**Exercise objective:**
Return, word for word, only the lines of the data below that lie between the line with "Lemma child_stream tc" and the line with "co_EventLogService]. rewrite TrimSpace_idem.", those two lines included.

Data shown START

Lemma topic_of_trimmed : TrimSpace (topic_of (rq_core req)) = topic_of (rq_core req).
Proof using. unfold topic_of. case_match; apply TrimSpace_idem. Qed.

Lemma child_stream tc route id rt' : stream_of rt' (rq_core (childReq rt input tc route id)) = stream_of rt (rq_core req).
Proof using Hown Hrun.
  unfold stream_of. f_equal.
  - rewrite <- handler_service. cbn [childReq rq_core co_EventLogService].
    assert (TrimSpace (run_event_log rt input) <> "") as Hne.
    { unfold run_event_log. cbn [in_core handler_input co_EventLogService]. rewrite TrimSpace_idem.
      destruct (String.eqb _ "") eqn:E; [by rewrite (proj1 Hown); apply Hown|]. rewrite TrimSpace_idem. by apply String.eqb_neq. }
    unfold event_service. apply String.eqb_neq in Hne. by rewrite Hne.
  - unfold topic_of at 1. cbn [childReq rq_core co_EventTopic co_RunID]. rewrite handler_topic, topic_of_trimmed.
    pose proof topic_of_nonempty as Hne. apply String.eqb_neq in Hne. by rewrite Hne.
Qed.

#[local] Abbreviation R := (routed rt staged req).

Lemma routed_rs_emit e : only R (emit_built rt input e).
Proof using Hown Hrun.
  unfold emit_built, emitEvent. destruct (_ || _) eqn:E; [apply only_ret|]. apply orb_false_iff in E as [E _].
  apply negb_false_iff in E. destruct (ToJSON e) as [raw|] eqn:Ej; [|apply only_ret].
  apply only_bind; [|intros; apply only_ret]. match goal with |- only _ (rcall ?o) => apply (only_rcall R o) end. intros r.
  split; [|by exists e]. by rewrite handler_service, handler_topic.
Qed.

Data shown END

**Output of the exercise:**
Lemma child_stream tc route id rt' : stream_of rt' (rq_core (childReq rt input tc route id)) = stream_of rt (rq_core req).
Proof using Hown Hrun.
  unfold stream_of. f_equal.
  - rewrite <- handler_service. cbn [childReq rq_core co_EventLogService].
    assert (TrimSpace (run_event_log rt input) <> "") as Hne.
    { unfold run_event_log. cbn [in_core handler_input co_EventLogService]. rewrite TrimSpace_idem.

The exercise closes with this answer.